Aug 19 (Reuters) - Wall Street indexes were supported by gains in defensive and heavyweight technology stocks on Thursday, as investors fretted over when the Federal Reserve could begin tapering its massive stimulus program.

The Dow Jones retreated on losses in growth-sensitive sectors, while gains in major technology stocks kept the Nasdaq in positive territory.

Defensive sectors such as utilities and consumer staples were the best performers, while technology rose 1.1%.

The S&P energy sector was the worst performer among its peers with a 2.8% tumble, as oil prices hit a three-month low, while the materials sector dropped 0.7% after copper prices tumbled.

Data from the Labor Department on Thursday showed weekly unemployment claims at a 17-month low, further supporting the view that a job market recovery was underway.

The reading came a day after minutes from the Fed’s July meeting showed officials felt the employment benchmark for decreasing support to the economy “could be reached this year”, sending the S&P 500 down 1% in its worst day in a month.

“The Federal Reserve should start taking away the punchbowl by tapering after the next strong jobs report, potentially as soon as early September,” said Richard Saperstein, chief investment officer, Treasury Partners.

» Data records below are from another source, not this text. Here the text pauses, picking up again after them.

(** The tables with rows added. *)
Definition add_permission (t : hub_tables) (p : CommunityPermission) : hub_tables :=
  t <| community_permissions ::= <[pm_id p := p]> |>.
Definition add_permissions (ps : list CommunityPermission) (t : hub_tables) : hub_tables :=
  foldl add_permission t ps.
Fixpoint fresh_permissions (ps : list CommunityPermission) (t : hub_tables) : Prop :=
  match ps with
  | [] => True
  | p :: ps => community_permissions t !! pm_id p = None ∧ fresh_permissions ps (add_permission t p)
  end.

Inductive community_step (t : hub_tables) : hub_tables → Prop :=
| step_orphan c :
    communities t !! cm_id c = None → cm_member_count c = 0%Z →
    community_step t (t <| communities ::= <[cm_id c := c]> |>)
| step_found c m ps :
    CommunityRole_imported = true →
    communities t !! cm_id c = None → cm_member_count c = 0%Z →
    community_members t !! cmm_id m = None → cmm_community_id m = cm_id c →
    cmm_user_id m = cm_owner_id c → cmm_role m = COWNER →
    Forall (λ p, pm_community_id p = cm_id c) ps → ps ≠ [] → fresh_permissions ps t →
    community_step t (add_permissions ps (t <| communities ::= <[cm_id c := c]> |>
                                           <| community_members ::= <[cmm_id m := m]> |>))
| step_rename c c0 :
    communities t !! cm_id c = Some c0 → cm_member_count c = cm_member_count c0 →
    cm_owner_id c = cm_owner_id c0 →
    community_step t (t <| communities ::= <[cm_id c := c]> |>)
| step_drop k t' :
    select (community_permissions t) (λ p, bool_decide (pm_community_id p = k)) = [] →
    communities t' = delete k (communities t) →
    community_members t' = without cmm_community_id k (community_members t) →
    community_permissions t' = community_permissions t →
    community_events t' = without ev_community_id k (community_events t) →
    community_resources t' = without rs_community_id k (community_resources t) →
    (∀ i r, community_event_rsvps t' !! i = Some r →
       community_event_rsvps t !! i = Some r ∧
       ∀ e, community_events t !! rv_event_id r = Some e → ev_community_id e ≠ k) →
    community_step t t'
| step_member m c u :
    CommunityRole_imported = true →
    communities t !! cmm_community_id m = Some c → organiser (cmm_community_id m) u t →
    community_members t !! cmm_id m = None →
    member_of (cmm_community_id m) (cmm_user_id m) t = None →
    community_step t (t <| community_members ::= <[cmm_id m := m]> |>
      <| communities ::= <[cm_id c := c <| cm_member_count ::= λ n, (n + 1)%Z |>]> |>)
| step_event e :
    is_Some (communities t !! ev_community_id e) → organiser (ev_community_id e) (ev_created_by e) t →
    community_events t !! ev_id e = None →
    community_step t (t <| community_events ::= <[ev_id e := e]> |>)
| step_rsvp r e :
    community_events t !! rv_event_id r = Some e →
    is_Some (member_of (ev_community_id e) (rv_user_id r) t) →
    community_event_rsvps t !! rv_id r = None →
    scalar (community_event_rsvps t) (answers (rv_event_id r) (rv_user_id r)) = None →
    community_step t (t <| community_event_rsvps ::= <[rv_id r := r]> |>)
| step_resource r :
    is_Some (communities t !! rs_community_id r) → organiser (rs_community_id r) (rs_created_by r) t →
    community_resources t !! rs_id r = None →
    community_step t (t <| community_resources ::= <[rs_id r := r]> |>).

Inductive community_op :=
| CreateCommunity (cid mid : Z) (pid : CommunityRole → Z) (b : CommunityCreate) (current_user : Z)
| ReadCommunities (skip limit : Z)
| ReadCommunity (k : Z)
| UpdateCommunity (k : Z) (b : CommunityUpdate) (current_user : Z)
| DeleteCommunity (k current_user : Z)
| AddMember (mid k : Z) (b : CommunityMemberCreate) (current_user : Z)
| ReadMembers (k skip limit : Z)
| CreateEvent (eid k : Z) (b : CommunityEventCreate) (current_user : Z)
| ReadEvents (k skip limit : Z)
| Rsvp (rid k event_id : Z) (response : string) (current_user : Z)
| AddResource (rid k : Z) (b : CommunityResourceCreate) (current_user : Z)
| ReadResources (k skip limit : Z).

Definition run_community_op (op : community_op) : prog hub unit :=
  match op with
  | CreateCommunity cid mid pid b u => create_community cid mid pid b u ;; mret tt
  | ReadCommunities skip limit => read_communities skip limit ;; mret tt
  | ReadCommunity k => read_community k ;; mret tt
  | UpdateCommunity k b u => update_community k b u ;; mret tt
  | DeleteCommunity k u => delete_community k u ;; mret tt
  | AddMember mid k b u => add_community_member mid k b u ;; mret tt
  | ReadMembers k skip limit => read_community_members k skip limit ;; mret tt
  | CreateEvent eid k b u => create_community_event eid k b u ;; mret tt
  | ReadEvents k skip limit => read_community_events k skip limit ;; mret tt
  | Rsvp rid k e response u => rsvp_to_community_event rid k e response u ;; mret tt
  | AddResource rid k b u => add_community_resource rid k b u ;; mret tt
  | ReadResources k skip limit => read_community_resources k skip limit ;; mret tt
  end.


Definition communities_keyed (t : hub_tables) : Prop :=
  ∀ k c, communities t !! k = Some c → cm_id c = k.

Section Stepping.
Context (h : hub) (Hkeyed : communities_keyed (h_committed h)) (Ht : h_tables h = h_committed h).
Abbreviation steps := (steps community_step h).

Lemma steps_community {A} k (f : Community → prog hub A) :
  (∀ c, communities (h_committed h) !! k = Some c → steps (f c)) → steps (community_or_404 k ≫= f).
Proof.
  intros Hf. unfold community_or_404. apply steps_assoc, steps_query; [done|]. by apply steps_some.
Qed.

(** The check of the organisers' handlers lets organisers through. *)
Lemma steps_organiser {A} k u detail (f : unit → prog hub A) :
  (organiser k u (h_committed h) → CommunityRole_imported = true → steps (f tt)) →
  steps (require_organiser k u detail ≫= f).
Proof.
  intros Hf. unfold require_organiser. apply steps_assoc, steps_query; [done|].
  destruct (member_of k u (h_committed h)) as [m|] eqn:Hm; [|by apply steps_read].
  apply steps_assoc, steps_ensure. intros Hi. apply steps_ensure.
  intros Hr%orb_prop. rewrite !bool_decide_eq_true in Hr. apply Hf; [by exists m|done].
Qed.

(** The permissions are added one by one. *)
Lemma add_permissions_run ps h0 h1 :
  for_each db_add_permission ps h0 = (Ok tt, h1) →
  h1 = h0 <| h_tables := add_permissions ps (h_tables h0) |> ∧ fresh_permissions ps (h_tables h0).
Proof.
  revert h0. induction ps as [|p ps IH]; intros h0 E.
  - injection E as <-. by destruct h0.
  - cbn [for_each] in E. apply bind_ok_inv in E as (u & h2 & E & E').
    unfold db_add_permission in E. rewrite hquery_step in E. case_bool_decide as Hp; [|done].
    rewrite ensure_true_step in E. injection E as _ <-.
    apply IH in E' as [-> Hf]. done.
Qed.

Lemma fresh_permissions_ext ps t t' :
  community_permissions t' = community_permissions t →
  fresh_permissions ps t → fresh_permissions ps t'.
Proof.
  revert t t'. induction ps as [|p ps IH]; intros t t' E; [done|]. cbn.
  rewrite E. intros [Hp Hf]. split; [done|]. eapply IH; [|exact Hf]. cbn. by rewrite E.
Qed.

Lemma db_add_permission_committed p h0 : h_committed (db_add_permission p h0).2 = h_committed h0.
Proof. unfold db_add_permission. rewrite hquery_step. by destruct (bool_decide _). Qed.

Lemma for_each_permission_committed ps h0 :
  h_committed (for_each db_add_permission ps h0).2 = h_committed h0.
Proof.
  apply (for_each_invariant (λ h', h_committed h' = h_committed h0)); [|done].
  intros p h' _ <-. apply db_add_permission_committed.
Qed.
Definition rmCb (c : cref) : M unit :=
  let* st := get in
  match rmcbs st !! c with
  | None => throw TypeError
  | Some (childElm, listeners) =>
      let listeners := (listeners - 1)%Z in
      modify (with_rmcbs (fun l => <[c := (childElm, listeners)]> l)) ;;
      if decide (listeners = 0%Z)
      then
        let* childElm := defined childElm in
        let* parent := parentNode childElm in
        let* parent := defined parent in
        removeChild parent childElm
      else ret tt
  end.

Definition push_inserted (r : vref) : M unit :=
  modify (with_queue (fun q => q ++ [r])).

(** The blocks of the element branch of [createElm]; the recursive call
    is a parameter.  [build_element] makes the element, its attributes
    and its children; [finish_element] reads [vnode.data!.hook]. *)
Definition build_element (createElm : vref → M node) (r : vref) (sel : string)
    (vnode : VNode) : M unit :=
  let p := parse_sel sel in
  let* elm :=
    match data vnode with
    | Some d =>
        match d_ns d with
        | Some ns => createElementNS ns (s_tag p)
        | None => createElement (s_tag p)
        end
    | None => createElement (s_tag p)
    end in
  update_vnode r (set_elm (Some elm)) ;;
  match s_id p with
  | Some i => setAttribute elm "id" i
  | None => ret tt
  end ;;
  match s_class p with
  | Some c => setAttribute elm "class" c
  | None => ret tt
  end ;;
  for_each (cb_create cbs) (fun m => hook (ModCreate m r)) ;;
  match children vnode with
  | Some a =>
      let* chs := read_array a in
      for_each chs (fun ch =>
        match ch with
        | Some ch =>
            let* e := createElm ch in
            appendChild elm e
        | None => ret tt
        end)
  | None =>
      let* vnode := read r in
      match text vnode with
      | Some t =>
          let* e := createTextNode t in
          appendChild elm e
      | None => ret tt
      end
  end.
Lemma grid_wf_reserve_weeks (weeks offs : list Z) (g : grid) (d t : Z) :
  grid_wf g -> grid_wf (snd (reserve_weeks g weeks d t offs)).
Proof.
  revert g. induction weeks as [|w weeks IH]; intros g Hg; cbn [reserve_weeks].
  - exact Hg.
  - pose proof (grid_wf_reserve_week offs g w d t Hg) as H.
    destruct (reserve_week g w d t offs) as [[|] g1]; cbn [snd] in H |- *.
    + now apply IH.
    + exact H.
Qed.

Lemma sched_wf_reserve_slot (s s' : MeetingScheduler) (day start_time : string)
    (duration_minutes : Z) (b : bool) :
  sched_wf s ->
  reserve_slot s day start_time duration_minutes = Some (b, s') ->
  sched_wf s'.
Proof.
  intros Hwf. pose proof Hwf as (Hg & Hth & Hmh). unfold reserve_slot.
  destruct (_ || _ || _ || _ || _); [intros H; injection H as <- <-; exact Hwf|].
  destruct (_ || _); [intros H; injection H as <- <-; exact Hwf|].
  destruct (existsb _ _); [intros H; injection H as <- <-; exact Hwf|].
  pose proof (grid_wf_reserve_weeks (seqZ 0 MAX_WEEKS)
                (seqZ 0 (Z.quot duration_minutes 30)) (blocked_slots s)
                (find_day_index day) (find_slot_index start_time) Hg) as Hg'.
  destruct (reserve_weeks _ _ _ _ _) as [[|] g]; cbn [snd] in Hg'.
  - destruct (reservation_count s <? MAX_RESERVATIONS); [|discriminate].
    intros H. injection H as <- <-. unfold sched_wf.
    cbn [blocked_slots total_hours meeting_hours].
    rewrite length_add_hours. auto.
  - intros H. injection H as <- <-. unfold sched_wf, with_blocked.
    cbn [blocked_slots total_hours meeting_hours]. auto.
Qed.

Lemma sched_wf_commit_entry (s s' : MeetingScheduler) (m : Meeting) (week d t : Z) :
  sched_wf s -> commit_entry s m week d t = Some s' -> sched_wf s'.
Proof.
  intros (Hg & Hth & Hmh) H. apply commit_entry_inv in H.
  destruct H as (_ & _ & Hth' & Hmh' & Hg'). unfold sched_wf.
  rewrite Hth', Hmh', Hg', !length_add_hours. auto with sched.
Qed.

#[local] Hint Resolve sched_wf_commit_entry sched_wf_reserve_slot : sched.

Lemma sched_wf_commit_pair (m : Meeting) (p d t : Z) (ixs : list Z) :
  forall s s', sched_wf s -> commit_pair s m p d t ixs = Some s' -> sched_wf s'.
Proof.
  induction ixs as [|i ixs IH]; intros s s' Hwf; cbn [commit_pair].
  - intros H. injection H as <-. exact Hwf.
  - destruct (commit_entry s m (fortnight_pairs p i) d t) as [s1|] eqn:E;
      [|discriminate].
    apply IH. eauto with sched.
Qed.
(** X1: the cancellation view writes to the store only on a POST by a
    logged-in user for a reservation of that user which is PENDING or
    APPROVED, has not started, and, when APPROVED, is still outside the
    minimum window (a window that [total_seconds()] resolves to the
    microsecond); and then the reservation table is the one before with
    the row of that key updated: it has as many rows, and the rows of
    the other keys are exactly the ones there were. *)
Theorem cancel_writes_only_for_owner (cfg : Settings) (now : datetime)
    (db : DB) (request : CancelRequest) (k : Z) :
  window_is_exact cfg ->
  db_after (cancel_reservation cfg now db request k) <> db ->
  let rows := Reservation_objects db in
  let rows' :=
    Reservation_objects (db_after (cancel_reservation cfg now db request k)) in
  exists u r q,
    cancel_user request = Some u /\ cancel_method request = POST
    /\ r ∈ rows /\ pk r = Some k /\ user r = user_id u
    /\ status r ∈ [PENDING; APPROVED] /\ start r > now
    /\ (status r = APPROVED ->
        start r - now
        >= MIN_CANCEL_WINDOW_HOURS cfg * 3600 * usec_per_second)
    /\ pk q = Some k
    /\ rows' = map (fun x => if bool_decide (pk x = Some k) then q else x) rows
    /\ length rows' = length rows
    /\ (forall x, pk x <> Some k -> (x ∈ rows' <-> x ∈ rows)).
Proof.
  intros _ Hne rows rows'.
  destruct (cancel_reservation_cases cfg now db request k)
    as [[H _]|(u & r & q & Hu & Hm & Hget & Hc & H)]; [done|].
  cbn zeta in H. destruct H as (_ & _ & Hsame & _ & Hrows & _).
  destruct (get_reservation_of_elem _ _ _ _ Hget) as (Hin & Hk & Hown).
  destruct (can_cancel_true _ _ _ Hc) as (Hs & Hst & Hw).
  assert (Hq : pk q = Some k) by (destruct Hsame as (-> & _); done).
  exists u, r, q. do 10 (split; [done|]).
  unfold rows'. rewrite Hrows. apply stored_as_others. done.
Qed.
Lemma replace_spaces_no_space (x : str) : SPACE ∉ replace_spaces x.
Proof.
  unfold replace_spaces. induction x as [|c x IH]; simpl; [apply not_elem_of_nil|].
  apply not_elem_of_cons. split; [|exact IH].
  destruct (Ascii.eqb c SPACE) eqn:E; intros H.
  - discriminate H.
  - subst c. rewrite Ascii.eqb_refl in E. discriminate E.
Qed.

Lemma replace_spaces_ink c : ink c → (if Ascii.eqb c SPACE then Ascii.ascii_of_nat 95 else c) = c.
Proof.
  intros Hc. destruct (Ascii.eqb_spec c SPACE) as [->|_]; [|reflexivity].
  unfold ink in Hc. rewrite isspace_SPACE in Hc. discriminate.
Qed.

Lemma replace_spaces_ends (x : str) :
  (∀ c, head x = Some c → ink c) → (∀ c, last x = Some c → ink c) →
  (∀ c, head (replace_spaces x) = Some c → ink c)
  ∧ (∀ c, last (replace_spaces x) = Some c → ink c).
Proof.
  intros Hh Hl. unfold replace_spaces. split; intros c Hc.
  - destruct x as [|d x]; [discriminate|]. simpl in Hc. injection Hc as <-.
    rewrite replace_spaces_ink; apply Hh; reflexivity.
  - change (map ?f x) with (f <$> x) in Hc. rewrite fmap_last in Hc.
    destruct (last x) as [d|]; [|discriminate]. simpl in Hc. injection Hc as <-.
    rewrite replace_spaces_ink; apply Hl; reflexivity.
Qed.

Lemma file_stem_blank (proyecto : option str) :
  Forall (fun c => isspace c = true) (default [] proyecto) →
  file_stem proyecto = chars "reporte".
Proof.
  intros Hblank. destruct proyecto as [[|d x]|]; [reflexivity| |reflexivity].
  unfold file_stem. cbn [truthy].
  rewrite (WordWrapperMore.strip_blank (d :: x) Hblank). reflexivity.
Qed.

(** X19. The file name proposed for a report and used for its PDF is never
    empty, holds no space, and neither starts nor ends with white space;
    when the project name is absent, empty or blank it is "reporte". *)
Theorem file_stem_safe (proyecto : option str) :
  file_stem proyecto ≠ []
  ∧ (SPACE ∉ file_stem proyecto)
  ∧ (∀ c, head (file_stem proyecto) = Some c → isspace c = false)
  ∧ (∀ c, last (file_stem proyecto) = Some c → isspace c = false)
  ∧ (Forall (fun c => isspace c = true) (default [] proyecto) →
     file_stem proyecto = chars "reporte").
Proof.
  assert (Hrep : chars "reporte" ≠ [] ∧ (SPACE ∉ chars "reporte")
                 ∧ (∀ c, head (chars "reporte") = Some c → isspace c = false)
                 ∧ (∀ c, last (chars "reporte") = Some c → isspace c = false)).
  { split; [discriminate|]. split.
    - intros H. repeat (apply elem_of_cons in H; destruct H as [H|H]; [discriminate H|]).
      apply elem_of_nil in H. exact H.
    - split; intros c [= <-]; reflexivity. }
  unfold file_stem.
  set (a := match proyecto with
            | Some x => if truthy x then x else chars "reporte"
            | None => chars "reporte"
            end).
  destruct (strip_spec a) as (_ & _ & _ & _ & _ & Hh & Hl).
  destruct (replace_spaces_ends (strip a) Hh Hl) as [Hh' Hl'].
  destruct (replace_spaces (strip a)) as [|c b] eqn:Hb; simpl.
  - destruct Hrep as (H1 & H2 & H3 & H4).
    split; [exact H1|]. split; [exact H2|]. split; [exact H3|]. split; [exact H4|].
    intros _. reflexivity.
  - split; [discriminate|]. split; [rewrite <- Hb; apply replace_spaces_no_space|].
    split; [exact Hh'|]. split; [exact Hl'|].
    intros Hblank. pose proof (file_stem_blank proyecto Hblank) as Hstem.
    unfold file_stem in Hstem. fold a in Hstem. rewrite Hb in Hstem. exact Hstem.
Qed.

Lemma file_stem_safe_witness : file_stem (Some (chars "   ")) = chars "reporte".
Proof.
  apply (file_stem_safe (Some (chars "   "))). repeat constructor.
Defined.

End FilesMore.

(** ** Sizes shown to the user *)

Module SizesMore.

Local Open Scope Z_scope.

Lemma round_half_even_compat (q q' : Q) :
  (q == q')%Q → round_half_even q = round_half_even q'.
Proof.
  destruct q as [a b], q' as [a' b']. unfold Qeq, round_half_even. simpl. intros H.
  assert (Hb : 0 < Z.pos b) by lia. assert (Hb' : 0 < Z.pos b') by lia.
  set (d := Z.pos b) in *. set (d' := Z.pos b') in *.
  assert (Hfl : a / d = a' / d').
  { rewrite <- (Z.div_mul_cancel_r a d d') by lia.
    rewrite H, (Z.mul_comm d d'). apply Z.div_mul_cancel_r; lia. }
  pose proof (Z.div_mod a d ltac:(lia)) as Ha.
  pose proof (Z.div_mod a' d' ltac:(lia)) as Ha'.
  pose proof (Z.mod_pos_bound a d Hb) as Hm.
  pose proof (Z.mod_pos_bound a' d' Hb') as Hm'.
  rewrite <- Hfl in *. 
  assert (Hmod : (a mod d) * d' = (a' mod d') * d) by nia.
  destruct (Z.ltb_spec (2 * (a mod d)) d), (Z.ltb_spec (2 * (a' mod d')) d');
    try reflexivity; try nia.
  destruct (Z.ltb_spec d (2 * (a mod d))), (Z.ltb_spec d' (2 * (a' mod d')));
    try reflexivity; nia.
Qed.

Lemma fmt2_compat (v v' : Q) : (v == v')%Q → fmt2 v = fmt2 v'.
Proof.
  intros H. unfold fmt2.
  rewrite (round_half_even_compat (v * 100) (v' * 100)); [reflexivity|].
  rewrite H. reflexivity.
Qed.

Lemma round_half_even_Z (z : Z) : round_half_even (inject_Z z) = z.
Proof.
  unfold round_half_even, inject_Z. simpl.
  rewrite Z.mod_1_r, Z.div_1_r. reflexivity.
Qed.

“After some initial stock market volatility, the market will likely appreciate the Fed’s tapering as it reinforces the central bank’s confidence in economic growth.”

At 11:56 am ET, the Dow Jones Industrial Average fell 12 points, or 0.03% , to 34,950.73, the S&P 500 gained 15.67 points, or 0.36 %, to 4,415.94 and the Nasdaq Composite gained 69.96 points, or 0.48%, to 14,595.87.

Concerns about the sudden tapering at a time when macroeconomic data was signaling a slowdown in U.S. economic growth have knocked Wall Street’s main indexes off record highs this week.

With the S&P 500 up nearly 100% from its pandemic-lows hit in March 2020, investors have also said stocks might be due for some profit-taking. But a strong second-quarter earnings season is likely to keep losses limited.

“There are other things that will probably cushion the market from any severe pullbacks. A lot of companies have raised their dividends, buybacks are back... whatever decline we’re headed for over the next few days, it’ll probably not be exaggerated,” said Peter Cardillo, chief market economist at Spartan Capital Securities in New York.

Investors are now awaiting the Fed’s annual research conference in Jackson Hole, Wyoming, next week for any cues on the central bank’s next steps.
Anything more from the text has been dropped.